To appreciate the psychology of chronic pain, it is useful to refer to a classic psychological theory called Maslow’s hierarchy of needs. Shown in the left figure, psychologist Abraham Maslow believed that human motivation could be understood in terms of innate drives to fulfill physical, social, intellectual, emotional, and spiritual needs. He also believed that these needs could be ordered from basic needs shared across animal life—such as safety—to the highest-level, human-only need he called self-actualization. In Maslow’s model, psychological pain and emotional suffering resulted when people were unable to find ways to fulfill their human needs or when they become trapped in a low-level need and unable to grow (e.g., financial stress causing a person to struggle to meet basic housing and security needs or a divorce producing depression by disrupting important social and emotional needs).
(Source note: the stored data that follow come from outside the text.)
(* ===== verification/NetSpec.v ===== *)
(** * NetSpec: any number of sockets over one reactor and the system

    The system keeps, for each socket and direction, whether a call would find
    something to do ([level]) and whether it still owes the reactor an edge-triggered
    event ([edges]).  Its documented behaviour is [op_allowed]: a call that would block
    found nothing; and data or space that arrives raises an edge.  A short read or write
    may leave something, as an end of file, and what the closure of a [try_io] answers is
    free: the code clears a flag in both cases, which may lose a wake-up ([loses]).  The
    steps are the operations of the sockets, timers of other clients, and parking. *)

From S2P Require Import Prelude Wheel UtilityLog Readiness ReactorLog ResourceSlab Reactor ReactorInv ReactorOps.
From S2P Require Import NetIo.
Import UtilityLog Reactor NetIo.
From S2P Require Import ReactorSpec NetInv.

Record net := mkNet {
  reactor : Reactor;
  socks : gmap Z IoSocket;
  closed : list IoSocket;
  waiting : gmap (Z * bool) Z;  (** the waker of each direction whose last poll suspended *)
  woken : list (Z * Z);
  level : gset (Z * bool);
  edges : gset (Z * bool);
}.

Inductive netop :=
  | NOpen (interest : bool * bool) (source : Z) (os : Z → Z → bool * bool → IoResultView unit)
      (now : list bool)
  | NPoll (x w : Z) (p : pollop) (after : bool) (now : list bool)
  | NTryIo (x : Z) (interest : bool * bool) (block : bool)
  | NDrop (x : Z) (os : Z → IoResultView unit)
  | NEvent (x : Z) (wr : bool)
  | NDrain (x : Z) (wr : bool)
  | NPark (timeout : option Z) (raw : Z) (ans : IoResultView (list MioEvent))
  | NTimer (c : call).

(** What the system says it reports. *)
Definition reported (ans : IoResultView (list MioEvent)) : list (Z * bool) :=
  match ans with
  | Ok es => es ≫= λ e,
      (if Reactor.is_readable e then [(token e, false)] else []) ++
      (if Reactor.is_writable e then [(token e, true)] else [])
  | Err _ => []
  end.

(** A new socket may find something to do at once, in the directions [now]. *)
Definition add_socket (n : net) (r' : Reactor) (c : IoSocket) (now : list bool) : net :=
  mkNet r' (<[resource_id c := c]> (socks n)) (closed n) (waiting n) (woken n)
    (level n ∪ list_to_set (pair (resource_id c) <$> now)) (edges n).

(** The state after the poll of one socket. *)
Definition polled (n : net) (s' : IoSocket) (r' : Reactor) (w : Z) (p : pollop)
    (pending called after : bool) : net :=
  let k := (resource_id s', writes p) in
  mkNet r' (<[resource_id s' := s']> (socks n)) (closed n)
    (if pending then <[k := w]> (waiting n) else base.delete k (waiting n)) (woken n)
    (if called && negb after then level n ∖ {[k]} else level n) (edges n).

Definition net_step (n : net) (o : netop) : option net :=
  match o with
  | NOpen interest source os now =>
      Some match from_mio (reactor n) interest source os with
        | (Ok c, r') => add_socket n r' c now
        | (Err _, r') => mkNet r' (socks n) (closed n) (waiting n) (woken n) (level n) (edges n)
        end
  | NPoll x w p after now =>
      s ← socks n !! x;
      let called := flag (io_readiness (reactor n)) (resource_id s) (writes p) in
      '(pending, acc, s', r') ← run_poll s (reactor n) w p;
      let n' := polled n s' r' w p pending called after in
      Some match acc with Some c => add_socket n' r' c now | None => n' end
  | NTryIo x interest block =>
      s ← socks n !! x;
      let '(_, r') := try_io s (reactor n) interest (if block then SysWouldBlock else SysOk tt) in
      Some (mkNet r' (socks n) (closed n) (waiting n) (woken n) (level n) (edges n))
  | NDrop x os =>
      s ← socks n !! x;
      let '(s', r') := NetIo.drop s (reactor n) os in
      Some (mkNet r' (base.delete x (socks n)) (closed n ++ [s'])
        (base.delete (x, false) (base.delete (x, true) (waiting n))) (woken n) (level n) (edges n))
  | NEvent x wr =>
      Some (mkNet (reactor n) (socks n) (closed n) (waiting n) (woken n)
        ({[(x, wr)]} ∪ level n) ({[(x, wr)]} ∪ edges n))
  | NDrain x wr =>
      Some (mkNet (reactor n) (socks n) (closed n) (waiting n) (woken n) (level n ∖ {[(x, wr)]}) (edges n))
  | NPark timeout raw ans =>
      '(a, r') ← rstep (reactor n) (Park timeout raw (λ _, ans));
      let ws := match a with Parked _ ws _ => ws | _ => [] end in
      Some (mkNet r' (socks n) (closed n) (foldr base.delete (waiting n) (reported ans)) (woken n ++ ws)
        (level n) (edges n ∖ list_to_set (reported ans)))
  | NTimer c =>
      '(_, r') ← rstep (reactor n) c;
      Some (mkNet r' (socks n) (closed n) (waiting n) (woken n) (level n) (edges n))
  end.

(** What the system, and the other clients, keep to. *)
Definition op_allowed (n : net) (o : netop) : Prop :=
  match o with
  | NOpen _ _ _ _ => True
  | NPoll x w p after _ =>
      is_Some (socks n !! x) ∧
      (flag (io_readiness (reactor n)) x (writes p) = true → blocks p = true → (x, writes p) ∉ level n)
  | NTryIo x _ _ => is_Some (socks n !! x)
  | NDrop x _ => is_Some (socks n !! x)
  | NEvent x _ => is_Some (socks n !! x)
  | NDrain _ _ => True
  | NPark timeout raw ans =>
      is_u64 raw ∧ (∀ d, timeout = Some d → (0 ≤ d)%Z) ∧
      ∀ es, ans = Ok es → Forall (λ e, is_u64 (token e)) es
  | NTimer c =>
      match c with RegisterTimer _ _ | DeregisterTimer _ => True | _ => False end ∧
      ∀ t, simulates (reactor n) t → call_allowed t c
  end.

Definition net_init : net := mkNet Reactor.new ∅ [] ∅ [] ∅ ∅.

Inductive run : net → list netop → net → Prop :=
  | run_nil n : run n [] n
  | run_cons n o n1 ops n2 :
      op_allowed n o → net_step n o = Some n1 → run n1 ops n2 → run n (o :: ops) n2.

(** ** What the code loses *)

(** The flags that a step clears although a call would find something: a read or a write
    that did less than it could and left something, and a [try_io] that blocked, in
    whatever direction, while there is something to read. *)
Definition loses (n : net) (o : netop) : gset (Z * bool) :=
  match o with
  | NPoll x _ p after _ =>
      if flag (io_readiness (reactor n)) x (writes p) && short p && after then {[(x, writes p)]} else ∅
  | NTryIo x _ block => if block && bool_decide ((x, false) ∈ level n) then {[(x, false)]} else ∅
  | _ => ∅
  end.

(** The directions that a step makes up for: an event is raised again, or reported, or the
    socket goes. *)
Definition makes_up (o : netop) : gset (Z * bool) :=
  match o with
  | NEvent x wr => {[(x, wr)]}
  | NPark _ _ ans => list_to_set (reported ans)
  | NDrop x _ => {[(x, false); (x, true)]}
  | _ => ∅
  end.

Definition misses (M : gset (Z * bool)) (n : net) (o : netop) : gset (Z * bool) :=
  loses n o ∪ (M ∖ makes_up o).

(** What the steps [ops] from [n] lost, and none of those that followed made up for. *)
Fixpoint missed (M : gset (Z * bool)) (n : net) (ops : list netop) : gset (Z * bool) :=
  match ops with
  | [] => M
  | o :: ops' => match net_step n o with Some n1 => missed (misses M n o) n1 ops' | None => M end
  end.

(** ** The invariant *)

Definition wants (ab : option Z * option Z) (wr : bool) : option Z := if wr then ab.2 else ab.1.

(** The invariant of a system that missed the events [M]. *)
Record ninv_but (M : gset (Z * bool)) (n : net) (t : service) : Prop := {
  nv_sim : simulates (reactor n) t;
  nv_ok : service_ok t;
  nv_ios : ∀ x, is_Some (ios t !! x) ↔ is_Some (socks n !! x);
  nv_socks : ∀ x s, socks n !! x = Some s →
    resource_id s = x ∧ socket_ok s ∧ (1 ≤ x)%Z ∧ Z.to_nat x < length (io_readiness (reactor n));
  nv_closed : Forall (λ s, well_formed (kernel s)) (closed n);
  nv_wait : ∀ x wr w, waiting n !! (x, wr) = Some w →
    flag (io_readiness (reactor n)) x wr = false ∧
    ∃ ab, ios t !! x = Some ab ∧ wants ab wr = Some w;
  nv_level : ∀ x wr, (x, wr) ∈ level n → is_Some (socks n !! x) →
    flag (io_readiness (reactor n)) x wr = true ∨ (x, wr) ∈ edges n ∨ (x, wr) ∈ M;
}.
Arguments nv_sim {M} n t _.
Arguments nv_ok {M} n t _.
Arguments nv_ios {M} n t _ x.
Arguments nv_socks {M} n t _ x s _.
Arguments nv_closed {M} n t _.
Arguments nv_wait {M} n t _ x wr w _.
Arguments nv_level {M} n t _ x wr _ _.

Notation ninv := (ninv_but ∅).

Section inv.
Implicit Types (M : gset (Z * bool)) (n : net) (t : service) (r : Reactor) (x w : Z) (wr : bool) (s c : IoSocket).

Lemma ninv_level n t x wr :
  ninv n t → (x, wr) ∈ level n → is_Some (socks n !! x) →
  flag (io_readiness (reactor n)) x wr = true ∨ (x, wr) ∈ edges n.
Proof. intros H Hl Hx. destruct (nv_level _ _ H x wr Hl Hx) as [?|[?|?]]; [by left|by right|set_solver]. Qed.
Chronic pain is a rare condition with the ability to disrupt ALL levels of Maslow’s hierarchy. Beyond the unpleasant experience of pain itself, consider some of the ways that chronic pain affects our human needs:

  • Pain limits our ability to maintain our family roles as breadwinners, parents, and spouses. Guilt is a common experience among patients with chronic pain when they feel inadequate as parents or romantic partners.
  • Pain increases our dependence on others. Over time, many patients with chronic pain come to feel like burdens.
  • Pain creates uncertainty about the future, upsetting financial stability and future goals. Anxiety and fear are the most common emotional responses to chronic pain.
  • Pain harms relationships with family, friends, and work. Patients with chronic pain frequently become isolated and disconnected from others.
  • Pain often steals sources of happiness, contribution, and achievement as a patient’s ability to engage in hobbies, work, and recreational activities is reduced.

The result is that chronic pain adds many sources of stress—while simultaneously subtracting many of our sources of reward and meaning.
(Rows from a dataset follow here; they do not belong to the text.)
Lemma net_suspend sc jb : jobs_ok jb → SuspendLaws unit world (good sc jb) armed ripe.
Proof.
  intros Hjb. split.
  - intros tid [] w ready f' w' effs [[H Hh] [Es Ej]] Hu. simpl. rewrite decide_True by done.
    rewrite <- Ej in Hjb. pose proof (net_poll_ok w tid H Hjb) as Hp. destruct (net_poll tid w) as [b w1].
    intros [= <- _ <- <-]. destruct Hp as (H' & Hsc & Hjo & Hn & Hda & Hrdy & Hpend & Hoth).
    assert (Hdir : ∀ k, dir w1 k = dir w k) by (intros k; unfold dir; by rewrite Hjo).
    split; [split; [split; [done|by apply (history_step w)]|by rewrite Hsc, Hjo]|]. split.
    { intros Hb. left. destruct (Hpend Hb) as [(x & Hx & Hw) _]. split; [done|]. exists x. by rewrite Hdir. }
    split; [intros Hdue; destruct b; [done|]; by destruct (proj2 (Hpend eq_refl))|]. split.
    { intros [|m] k; simpl.
      - intros [Hd Hf]. split; [rewrite Hda; set_solver|]. intros x Hx. rewrite Hdir.
        destruct (decide (k = tid)) as [->|Hne].
        + destruct b; [by rewrite Hrdy in Hx|]. by destruct (proj2 (Hpend eq_refl)).
        + destruct (Hoth k Hne) as [Ho Hun]. rewrite Ho in Hx.
          destruct (Hun x Hx (wk_owned _ H _ _ Hx)) as [_ Hfl]. destruct (Hfl (dir w k)) as [_ ->]. by apply Hf.
      - intros Hr j Hj. apply (reported_later w); [done..|]. apply Hr. lia. }
    intros k Hne (Hk & x & Hx & Hw). left. split; [done|]. destruct (Hoth k Hne) as [Ho Hun].
    exists x. split; [congruence|]. rewrite Hdir.
    destruct (Hun x Hx (wk_owned _ H _ _ Hx)) as [_ Hfl]. by destruct (Hfl (dir w k)) as [-> _].
  - intros w k [[H _] _] Hd Ha. by apply (armed_not_due w k).
  - intros ms w w' exts [[H Hh] [Es Ej]] _ Hp. simpl in Hp. pose proof (net_park_ok w ms H) as Ho. rewrite Hp in Ho.
    destruct Ho as (H' & Hsc & Hjo & Hn & Hda & How & Hfl & Harm).
    assert (Hdir : ∀ k, dir w' k = dir w k) by (intros k; unfold dir; by rewrite Hjo).
    split; [split; [split; [done|by apply (history_step w)]|by rewrite Hsc, Hjo]|]. split; [|done]. intros [|[|m]] k; simpl.
    + intros [Hd Hf]. split; [rewrite Hda; set_solver|]. intros x Hx. rewrite How in Hx. rewrite Hdir.
      apply (Hfl k x Hx). left. by apply Hf.
    + intros Hr. destruct (Hr (used w) ltac:(lia)) as [Hf Hd].
      assert (Hd' : k ∈ data w').
      { rewrite Hda. destruct Hd as [?|(i & Hi & Ha)]; [set_solver|].
        assert (i = used w) as -> by lia. apply elem_of_union_l, elem_of_list_to_set. exact Ha. }
      split; [done|]. intros x Hx. rewrite How in Hx. rewrite Hdir. apply (Hfl k x Hx). by right.
    + intros Hr j Hj. apply (reported_later w); [done..|]. apply Hr. lia.
Qed.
Because chronic pain includes a medical side and a psychological side, many patients with chronic pain benefit from including a pain psychologist as part of their treatment program. Patients often react to a pain psychology recommendation as a threat, believing that pain psychology is for patients whose pain is “in their heads.” However, this is simply not true. Pain psychology treatments are potentially useful for every patient with chronic pain. This is because pain psychology aims to help each patient address the ways in which their pain condition is interfering with their ability to fulfill their human needs, using many different treatment approaches to restore relationships and improve function, meaning, contribution, and sources of personal growth.